Male And Presumed Dangerous
Via @FreeRangeKids, the notion that every man is a pedophile until proven otherwise not only negatively affects men who want to go into caring for or teaching children (removing male role models), there was this in a Debra Jopson piece in the Sydney Morning Herald:
Eventually men might be spared the experience of the mayor of London, Boris Johnson, whose account of a past flight was recalled by Forbes magazine writer Joshua Gans this week.Johnson was delighted when the British Airways flight attendant announced he had to move away from the two restless, difficult children beside him.
''A man cannot sit with children,'' she declared.
Whereupon the children stymied his escape by declaring: ''But he's our father."







I would sue.
AB at August 20, 2012 7:12 AM
I love it.

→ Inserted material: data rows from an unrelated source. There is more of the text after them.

(* ===== verification/PitSnap.v ===== *)
(** * Snapshots of the interval timer

    The timer keeps the snapshot contract: what is saved is restored on any
    receiver, whose callback stays connected; loading arbitrary bytes leaves a
    well-formed timer. *)

From S2P Require Import Prelude Bytes Collections Snapshot SnapshotFacts PicProps RouterSnap.
From S2P Require Import Pit PitFacts.
Import Pit8254 PitSnapshot.

Section Codec.
Context `{Target}.

(** ** One counter *)
Definition latched_bytes (l : option LatchedValue.t) : list Z :=
  match l with
  | Some l => 1 :: to_le_bytes 2 l.(LatchedValue.value) ++ [phase_code l.(LatchedValue.phase)]
  | None => [0]
  end.
Definition status_bytes (s : option Z) : list Z := match s with Some s => [1; s] | None => [0] end.

Definition chan_bytes (c : C.t) : list Z :=
  [c.(C.mode); if c.(C.bcd) then 1 else 0; AccessMode.status_bits c.(C.access_mode);
   phase_code c.(C.write_phase); phase_code c.(C.read_phase); c.(C.write_latch_low);
   if c.(C.null_count) then 1 else 0]
  ++ to_le_bytes 4 c.(C.reload) ++ to_le_bytes 4 c.(C.phase_ticks)
  ++ latched_bytes c.(C.latched_count) ++ status_bytes c.(C.latched_status).

Lemma encode_channel_eq enc c : encode_channel enc c = enc ++ chan_bytes c.
Proof.
  unfold encode_channel, encode_status, encode_latched, chan_bytes, latched_bytes, status_bytes,
    Encoder.bool, Encoder.u8, Encoder.u16, Encoder.u32.
  destruct (C.latched_count c), (C.latched_status c); by rewrite <- ?app_assoc.
Qed.

Lemma chan_bytes_length c : (length (chan_bytes c) <= 21)%nat.
Proof.
  unfold chan_bytes, latched_bytes, status_bytes. rewrite !length_app, !to_le_bytes_length.
  destruct (C.latched_count c), (C.latched_status c); simpl; rewrite ?length_app, ?to_le_bytes_length; simpl; lia.
Qed.

Lemma phase_code_uint p : uint 8 (phase_code p).
Proof. by destruct p. Qed.
Lemma phase_of_code p : phase_of (phase_code p) = p.
Proof. by destruct p. Qed.
Lemma from_status_bits a : AccessMode.from_bits (AccessMode.status_bits a) = a.
Proof. by destruct a. Qed.

Lemma decode_latched_ahead d l rest :
  match l with Some l => uint 16 l.(LatchedValue.value) | None => True end ->
  ahead d (latched_bytes l ++ rest) -> exists d', decode_latched d = (Ok l, d') /\ ahead d' rest.
Proof.
  intros Hl Ha. destruct l as [[v ph]|]; cbn [latched_bytes app LatchedValue.value LatchedValue.phase] in *.
  - destruct (bool_ahead d true _ Ha) as (d1 & T1 & A1). rewrite <- app_assoc in A1.
    destruct (u16_ahead d1 v _ Hl A1) as (d2 & T2 & A2).
    destruct (u8_ahead d2 _ _ (phase_code_uint ph) A2) as (d3 & T3 & A3).
    exists d3. split; [|done]. unfold decode_latched.
    rewrite (st_bind_ok _ _ _ _ _ T1), (st_bind_ok _ _ _ _ _ T2), (st_bind_ok _ _ _ _ _ T3).
    by rewrite phase_of_code.
  - destruct (bool_ahead d false _ Ha) as (d1 & T1 & A1). exists d1. split; [|done].
    unfold decode_latched. by rewrite (st_bind_ok _ _ _ _ _ T1).
Qed.

Lemma decode_status_ahead d s rest :
  match s with Some s => uint 8 s | None => True end ->
  ahead d (status_bytes s ++ rest) -> exists d', decode_status d = (Ok s, d') /\ ahead d' rest.
Proof.
  intros Hs Ha. destruct s as [s|]; simpl in *.
  - destruct (bool_ahead d true _ Ha) as (d1 & T1 & A1).
    destruct (u8_ahead d1 _ _ Hs A1) as (d2 & T2 & A2).
    exists d2. split; [|done]. unfold decode_status.
    by rewrite (st_bind_ok _ _ _ _ _ T1), (st_bind_ok _ _ _ _ _ T2).
  - destruct (bool_ahead d false _ Ha) as (d1 & T1 & A1). exists d1. split; [|done].
    unfold decode_status. by rewrite (st_bind_ok _ _ _ _ _ T1).
Qed.

(** One read of [decode_channel]. *)
Local Tactic Notation "field" uconstr(lem) :=
  match goal with
  | Ha : ahead ?d _ |- _ =>
      let d' := fresh "d" in let Ht := fresh in let Ha' := fresh in
      let t := constr:(lem Ha) in destruct t as (d' & Ht & Ha'); clear Ha;
      rewrite (st_bind_ok _ _ _ _ _ Ht); clear Ht
  end.

Lemma decode_channel_ahead d c rest :
  chan_ok c -> ahead d (chan_bytes c ++ rest) -> exists d', decode_channel d = (Ok c, d') /\ ahead d' rest.
Proof.
  intros [Hm Hw Hr Hp Hc Hs] Ha. unfold chan_bytes in Ha. rewrite <- !app_assoc in Ha. cbn [app] in Ha.
  assert (uint 8 (AccessMode.status_bits c.(C.access_mode))) as Hacc by (by destruct (C.access_mode c)).
  unfold decode_channel. field (u8_ahead _ _ _ Hm). field (bool_ahead _ (C.bcd c) _). field (u8_ahead _ _ _ Hacc).
  field (u8_ahead _ _ _ (phase_code_uint _)). field (u8_ahead _ _ _ (phase_code_uint _)).
  field (u8_ahead _ _ _ Hw). field (bool_ahead _ (C.null_count c) _). field (u32_ahead _ _ _ Hr).
  field (u32_ahead _ _ _ Hp). field (decode_latched_ahead _ _ _ Hc). field (decode_status_ahead _ _ _ Hs).
  eexists. split; [|eassumption]. rewrite !phase_of_code, from_status_bits. by destruct c.
Qed.

(** ** The loop over the counters *)
Lemma decode_channels_ahead cs pre old d rest :
  Forall chan_ok cs -> length old = length cs -> ahead d (concat (map chan_bytes cs) ++ rest) ->
  exists d', decode_channels (length cs) (length pre) (pre ++ old, d) = (Ok tt, (pre ++ cs, d')) /\ ahead d' rest.
Proof.
  revert pre old d. induction cs as [|c cs IH]; intros pre old d Hcs Hl Ha.
  { destruct old; [|done]. by exists d. }
  destruct old as [|o old]; [done|]. apply Forall_cons in Hcs as [Hc Hcs]. simpl in Ha. rewrite <- app_assoc in Ha.
  destruct (decode_channel_ahead d c _ Hc Ha) as (d1 & T1 & A1). cbn [decode_channels length].
  rewrite (st_bind_ok _ _ _ _ _ (assign_ok _ _ (pre ++ o :: old) _ _ _ T1)).
  rewrite (insert_app_r_alt pre (o :: old) (length pre)), Nat.sub_diag by lia. cbn [list_insert].
  destruct (IH (pre ++ [c]) old d1 Hcs ltac:(simpl in Hl; lia) A1) as (d' & T & A).
  rewrite length_app, Nat.add_comm in T. rewrite <- !app_assoc in T. by exists d'.
Qed.

Definition channels_bytes (cs : list C.t) : list Z :=
  to_le_bytes 4 (wrap 32 (Z.of_nat (length cs))) ++ concat (map chan_bytes cs).

Lemma encode_loop cs e : fold_left encode_channel cs e = e ++ concat (map chan_bytes cs).
Proof.
  revert e. induction cs as [|c cs IH]; intros e; simpl; [by rewrite app_nil_r|].
  by rewrite IH, encode_channel_eq, <- app_assoc.
Qed.

Lemma records_length cs : (length (concat (map chan_bytes cs)) <= 21 * length cs)%nat.
Proof.
  induction cs as [|c cs IH]; cbn [map concat length]; [lia|]. rewrite length_app.
  pose proof (chan_bytes_length c). lia.
Qed.

Lemma load_channels_ahead cs old :
  Forall chan_ok cs -> length old = length cs -> (length cs <= 3)%nat ->
  exists d', load_channels (old, Decoder.new (channels_bytes cs)) = (Ok tt, (cs, d')).
Proof.
  intros Hcs Hl Hn. pose proof usize_max_ge.
  pose proof (records_length cs) as Hcl.
  set (d0 := Decoder.new _).
  assert (ahead d0 (channels_bytes cs)) as Ha.
  { apply ahead_new. unfold channels_bytes. rewrite length_app, to_le_bytes_length. lia. }
  clearbody d0. unfold channels_bytes in Ha. rewrite wrap_small in Ha by (unfold uint; lia).
  rewrite <- (app_nil_r (concat _)) in Ha.
  assert (uint 32 (Z.of_nat (length cs))) as Hu by (unfold uint; lia).
  destruct (u32_ahead d0 _ _ Hu Ha) as (d1 & T1 & A1). unfold load_channels.
  change (Decoder.u32 d0) with ((let! b := Decoder.take (Z.of_nat 4) in st_ret (from_le_bytes b)) d0). rewrite T1.
  rewrite (proj2 (Z.ltb_ge _ _)), Nat2Z.id by lia.
  destruct (decode_channels_ahead cs [] old d1 [] Hcs Hl A1) as (d2 & T2 & A2).
  rewrite (st_bind_ok _ _ _ _ _ T2). exists d2. rewrite (finish_ahead d2 [] A2). done.
Qed.

(** ** Arbitrary bytes *)
Lemma decode_channel_yields : yields dec_ok chan_ok decode_channel.
Proof.
  assert (yields dec_ok (fun l => match l with Some l => uint 16 l.(LatchedValue.value) | None => True end)
            decode_latched) as Hl.
  { unfold decode_latched. eapply yields_bind; [apply bool_yields|]. intros [] _; [|by apply yields_ret].
    eapply yields_bind; [apply u16_yields|]. intros v Hv. eapply yields_bind; [apply u8_yields|].
    intros ph _. by apply yields_ret. }
  assert (yields dec_ok (fun s => match s with Some s => uint 8 s | None => True end) decode_status) as Hs.
  { unfold decode_status. eapply yields_bind; [apply bool_yields|]. intros [] _; [|by apply yields_ret].
    eapply yields_bind; [apply u8_yields|]. intros v Hv. by apply yields_ret. }
  unfold decode_channel.
  repeat (eapply yields_bind; [first [apply u8_yields|apply bool_yields|apply u32_yields|apply Hl|apply Hs]|intros ? ?]).
  apply yields_ret. by split.
Qed.

Definition three_ok (s : list C.t * Decoder.t) : Prop :=
  (length s.1 = 3%nat /\ Forall chan_ok s.1) /\ dec_ok s.2.

Lemma decode_channels_keeps n idx : keeps three_ok (decode_channels n idx).
Proof.
  revert idx. induction n as [|n IH]; intros idx; simpl; [by intros s|]. apply keeps_bind; [|intros _; apply IH].
  assert (keeps (fun '(p, d) => (length p = 3%nat /\ Forall chan_ok p) /\ dec_ok d)
            (assign (fun ch chs => <[idx := ch]> chs) decode_channel)) as Hk.
  { eapply assign_keeps; [apply decode_channel_yields|]. intros c cs Hc [Hl Hcs].
    split; [by rewrite length_insert|by apply Forall_insert]. }
  intros [cs d] Hs. specialize (Hk (cs, d) Hs). by destruct (assign _ _ _) as [r [cs' d']].
Qed.

Lemma load_channels_keeps : keeps three_ok load_channels.
Proof.
  intros [cs d] [Hcs Hd]. unfold load_channels. pose proof (u32_yields d Hd) as [Hd1 _].
  destruct (Decoder.u32 d) as [[n|e] d1]; [|done]. case_if; [done|].
  refine (keeps_bind three_ok _ _ (decode_channels_keeps _ _) _ (cs, d1) _); [|done].
  by intros _ [cs' d'].
Qed.
End Codec.

(** ** The timer *)
Section Timer.
Context `{Target} {E : Type}.

Definition onto (p p0 : t E) : t E := with_irq0_callback p0.(irq0_callback) p.

Lemma reset_pit_ok (p : t E) : pit_ok (reset p).
Proof. split; try done. simpl. by repeat constructor. Qed.

Definition pit_puts (p : t E) : list (Z * list Z) :=
  [(TAG_NS_REMAINDER, to_le_bytes 8 (wrap 64 p.(ns_remainder)));
   (TAG_IRQ0_PULSES, to_le_bytes 8 p.(irq0_pulses)); (TAG_CHANNELS, channels_bytes p.(channels))].

Lemma pit_save_eq p :
  save_state p = SnapshotWriter.finish (put_all (SnapshotWriter.new DEVICE_ID DEVICE_VERSION) (pit_puts p)).
Proof. unfold save_state, Encoder.finish. rewrite encode_loop. done. Qed.

Lemma channels_bytes_length cs : (length cs <= 3)%nat -> (length (channels_bytes cs) <= 67)%nat.
Proof.
  intros Hn. unfold channels_bytes. rewrite length_app, to_le_bytes_length.
  pose proof (records_length cs). lia.
Qed.

(** What the reader finds in a saved timer. *)
Lemma pit_save_parse p :
  pit_ok p ->
  exists r, SnapshotReader.parse (save_state p) DEVICE_ID = Ok r /\
    r.(SnapshotReader.header) = SnapshotHeader.mk FORMAT_VERSION DEVICE_ID DEVICE_VERSION /\
    forall tag, SnapshotReader.bytes r tag = last_put (pit_puts p) tag.
Proof.
  intros Hp. rewrite pit_save_eq. pose proof (channels_bytes_length p.(channels)) as Hl.
  rewrite (po_three _ Hp) in Hl. specialize (Hl ltac:(lia)). pose proof usize_max_ge.
  apply put_all_parse; try done.
  - unfold pit_puts. rewrite !Forall_cons. unfold field_ok, uint. cbn [fst snd]. rewrite !to_le_bytes_length.
    split_and!; try lia; by apply Forall_nil.
  - pose proof (put_all_size (SnapshotWriter.new DEVICE_ID DEVICE_VERSION) (pit_puts p)) as Hs.
    change (length (SnapshotWriter.finish (SnapshotWriter.new DEVICE_ID DEVICE_VERSION))) with 16%nat in Hs.
    unfold pit_puts in Hs at 2. cbn [sumZ snd] in Hs. rewrite !to_le_bytes_length in Hs. lia.
Qed.

Lemma saved_u64 r tag v :
  SnapshotReader.bytes r tag = Some (to_le_bytes 8 v) -> uint 64 v -> SnapshotReader.u64 r tag = Ok (Some v).
Proof. intros Hb Hv. by eapply sized_some; [exact Hb|apply to_le_bytes_length|apply from_to_le_bytes_id]. Qed.

Lemma pit_save_load p p0 : pit_ok p -> load_state (save_state p) p0 = (Ok tt, onto p p0).
Proof.
  intros Hp. destruct (pit_save_parse p Hp) as (r & Hr & Hh & Hb). destruct Hp as [Hl Hc Hrem Hq].
  unfold load_state. rewrite Hr. unfold SnapshotReader.ensure_device_major. rewrite Hh. cbn -[load_opt SnapshotReader.u64].
  unfold st_bind. rewrite (load_opt_some _ _ p.(ns_remainder)).
  2:{ apply saved_u64; [|done]. rewrite Hb. unfold pit_puts. by rewrite (wrap_small 64). }
  rewrite (load_opt_some _ _ p.(irq0_pulses)).
  2:{ apply saved_u64; [|done]. by rewrite Hb. }
  unfold load_channels_field. rewrite Hb. unfold pit_puts. cbn -[load_channels channels_bytes].
  destruct (load_channels_ahead p.(channels) (replicate 3 C.default) Hc) as (d' & Hd); [by rewrite Hl|lia|].
  change [C.default; C.default; C.default] with (replicate 3 C.default). rewrite Hd. by destruct p.
Qed.

Lemma pit_load_ok bs (p : t E) : Forall byte_ok bs -> pit_ok p -> pit_ok (load_state bs p).2.
Proof.
  intros Hb Hp. unfold load_state. destruct (SnapshotReader.parse bs _) as [r|e] eqn:Hr; [|done].
  destruct (parse_ok _ _ _ Hb Hr) as (_ & _ & _ & Hf).
  destruct (SnapshotReader.ensure_device_major _ _); [|done].
  assert (forall m : st (t E) SnapshotError unit, keeps pit_ok m -> pit_ok (m (reset p)).2) as Hk
    by (intros m Hm; apply Hm, reset_pit_ok).
  apply Hk. apply keeps_bind; [|intros _; apply keeps_bind; [|intros _]].
  - apply (load_opt_keeps _ (uint 64)); [intros v Hv; by eapply (sized_uint 8); [apply Hf|exact Hv]|intros v q Hv Hq; destruct Hq; by split].
  - apply (load_opt_keeps _ (uint 64)); [intros v Hv; by eapply (sized_uint 8); [apply Hf|exact Hv]|intros v q Hv Hq; destruct Hq; by split].
  - intros q [Hl Hc Hrem Hq]. unfold load_channels_field.
    destruct (SnapshotReader.bytes r TAG_CHANNELS) as [buf|] eqn:Hbuf; [|by split].
    pose proof (load_channels_keeps (channels q, Decoder.new buf)) as Hlc.
    destruct (load_channels _) as [res [cs d]]. destruct Hlc as [[Hl' Hc'] _]; [|by split].
    split; [done|]. split; [by apply (Hf TAG_CHANNELS)|done].
Qed.

(** The timer keeps the snapshot contract: a saved timer is restored
    exactly, latched values and the fraction of a tick included, on any receiver,
    which keeps its own interrupt callback; loading arbitrary bytes, even when it
    fails half-way, leaves a well-formed timer. *)
Theorem pit_snapshot : @IoSnapshotSpec (t E) io_snapshot pit_ok onto.
Proof. split; [intros p p0 Hp _; by apply pit_save_load|apply pit_load_ok]. Qed.
End Timer.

PC hosted on its own petard.
Jim P. at August 20, 2012 7:27 AM
"And I would have gotten away with it, if it hadn't been for those meddling kids!"
Cousin Dave at August 20, 2012 7:52 AM
Both my 3 year old daughters are adopted. I guess I'm lucky they haven't passed a law against me dressing them or taking them to the bathroom.
Truth at August 20, 2012 12:14 PM
"But he's our father."
As if that makes a difference in a politically correct, progressive feminist context.
Ken R at August 20, 2012 2:35 PM
Of course it matters Ken. The state has to know who to send the child support bill to.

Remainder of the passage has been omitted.